Intestinal dysbioses seem to be involved in the pathophysiological mechanisms of Alzheimer’s disease and to increase the cognitive deficit.


Studies suggest a connection between the intestinal microbiota and Alzheimer’s disease. Chinese researchers compared the intestinal microbiota and the intestinal microarchitecture over time in wild type mice and mouse models of Alzheimer's disease. For the 2 groups, they collected fecal samples at the ages of 1, 3, 5-6, and 8-12 months and studied the diversity and volume of bacteria, as well as the impact of the composition of the intestinal microbiota on signaling pathways.

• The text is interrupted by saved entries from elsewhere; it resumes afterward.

(** A listener that is not bound to a port and has inherited none turns for ever: each
    turn fails with EINVAL, which is not one of the errors that end a loop. *)
Theorem unbound_spins (w w' : world) (xs : list act) : run w xs w' → rawl (lst w) = None → bindToPort (lst w) = false →
  accepted (lst w') = accepted (lst w) ∧ (∀ i, loops w !! i = Some None → loops w' !! i = Some None) ∧
  ∀ i a, loops w' !! i = Some None → turn i a w' = Some w'.
Proof.
  intros Hr. induction Hr as [w|w x w1 xs w' Hs Hr IH]; intros Er Eb.
  - split_and!; [done|done|]. intros i a Hi. unfold turn, accept, Accept. rewrite Hi, Er. cbn. by destruct w.
  - assert (H1 : rawl (lst w1) = None ∧ bindToPort (lst w1) = false ∧ accepted (lst w1) = accepted (lst w) ∧
      ∀ i, loops w !! i = Some None → loops w1 !! i = Some None).
    { destruct x as [bind|i a| |]; cbn in Hs.
      - injection Hs as <-. unfold start. rewrite Eb. split_and!; try done. intros j Hj. by apply lookup_app_l_Some.
      - unfold turn, accept, Accept in Hs. rewrite Er in Hs. destruct (loops w !! i) as [[]|]; [done| |done].
        injection Hs as <-. by split_and!.
      - injection Hs as <-. unfold Stop, SetDeadline. rewrite Er. by split_and!.
      - unfold Close, close_socket in Hs. rewrite Er in Hs. destruct (cb (lst w)); [|done]. injection Hs as <-. by split_and!. }
    destruct H1 as (E1 & E2 & E3 & E4). destruct (IH E1 E2) as (H1 & H2 & H3). split_and!; [congruence|auto|done].
Qed.

Lemma socket_shut f s : f = SetDeadline ∨ f = close_socket →
  let '(e, s') := f s in
  (∀ x, s' = Some x → deadline x = true ∨ closed x = true) ∧ (e = None ↔ ∃ x, s = Some x ∧ closed x = false).
Proof.
  intros [-> | ->]; (destruct s as [s|]; cbn; [destruct (closed s) eqn:Ec; cbn|]); split.
  all: first [by intros x [= <-]; auto | done | split; [by eauto|by auto] | split; [done|intros (x & [= <-] & Hx); congruence]
             | split; [done|by intros (x & ? & _)]].
Qed.

(** A socket that the handler may close without a panic, and what closing leaves. *)
Definition closable (s : served) : Prop := on_edge s = false ∧ has_cb s.
Definition is_open (s : served) : Prop :=
  match s with OnSocket w => ∃ k, rawl (lst w) = Some k ∧ closed k = false | OnEdge _ => False end.
Definition is_shut (s : served) : Prop :=
  match s with OnSocket w => is_Some (rawl (lst w)) → shut w | OnEdge _ => False end.

Lemma stop_served_ok close s : closable s →
  ∃ e s', stop_served close s = Some (e, s') ∧ closable s' ∧ is_shut s' ∧ (e = None ↔ is_open s).
Proof.
  destruct s as [w|el]; intros [He Hcb]; [|done]. cbn in Hcb. cbn. unfold Close, Stop. rewrite Hcb.
  pose proof (socket_shut (if close then close_socket else SetDeadline) (rawl (lst w))) as Hs.
  destruct close; [destruct (close_socket _) as [e s]|destruct (SetDeadline _) as [e s]];
    (destruct Hs as [Hs1 Hs2]; [auto|]; eexists _, _; split; [done|]; split; [done|]; split; [|exact Hs2]);
    intros [x Hx]; exists x; auto.
Qed.

Lemma StopListeners_ok (close : bool) (ws : list served) (e0 : option lerr) : Forall closable ws →
  ∃ err ws', StopListeners close ws e0 = Some (err, ws') ∧ length ws' = length ws ∧ Forall closable ws' ∧
    Forall is_shut ws' ∧ (err = None ↔ e0 = None ∧ Forall is_open ws).
Proof.
  revert e0. induction ws as [|w ws IH]; intros e0 Hc; cbn.
  { exists e0, []. split_and!; [done|done|constructor|constructor|]. split; [by intros ->|]. by intros [-> _]. }
  apply list.Forall_cons in Hc as [Hcb Hc].
  destruct (stop_served_ok close w Hcb) as (e & w' & -> & Hc' & Hsh & He). cbn.
  destruct (IH (match e with Some _ => e | None => e0 end) Hc) as (err & ws' & -> & Hlen & Hcs & Hw & Herr). cbn.
  eexists _, _. split; [done|]. split; [cbn; by rewrite Hlen|]. split; [by constructor|]. split; [by constructor|].
  rewrite Herr, list.Forall_cons. destruct e; naive_solver.
Qed.
(** An edge listener makes it panic. *)
Lemma StopListeners_edge (close : bool) (ws : list served) (e0 : option lerr) :
  Exists (λ s, on_edge s = true) ws → StopListeners close ws e0 = None.
Proof.
  intros He. revert e0. induction He as [s ws He|s ws _ IH]; intros e0; cbn.
  - destruct s; [done|]. by destruct close.
  - destruct (stop_served close s) as [[e s']|]; [|done]. cbn. by rewrite IH.
Qed.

The composition of the microbiota changes as all animals grow older. However, differences were observed between the two groups of mice. The “Alzheimer’s” mice had an excess of Proteobacteria at the age of 5-6 months, and an excess of Verrucomicrobia and a deficit of Ruminococcus and Butyricicoccus pullicaecorum at the age of 8-12 months. These dysbioses are associated with a disorder in around thirty signaling and/or metabolic pathways, in particular the butyrate metabolic pathway, a short-chain fatty acid (SCFA) with a probiotic effect that protects neurons against inflammatory processes. This phenomenon, associated with a reduction in butyrate-producing B. pullicaecorum, prompted the authors to measure the levels of SCFA in the study mice. The “Alzheimer’s” mice had a deficit of SCFA, with low levels in the brain correlated with those found in the feces.

The authors also observed amyloid deposits in the intestines of the “Alzheimer’s” mice, starting at the age of five months, as well as structural anomalies such as filaments identical to senile plaques in the brain, shorter and irregular villi, and mitochondrial degeneration.

According to the authors, these deposits and structural changes could potentially promote intestinal dysbiosis, and, as a result, contribute to the SCFA deficit and increase the cognitive symptoms of the disease.



Zhang L et al. Altered Gut Microbiota in a Mouse Model of Alzheimer's Disease. J Alzheimers Dis. 2017;60 :1241–1257.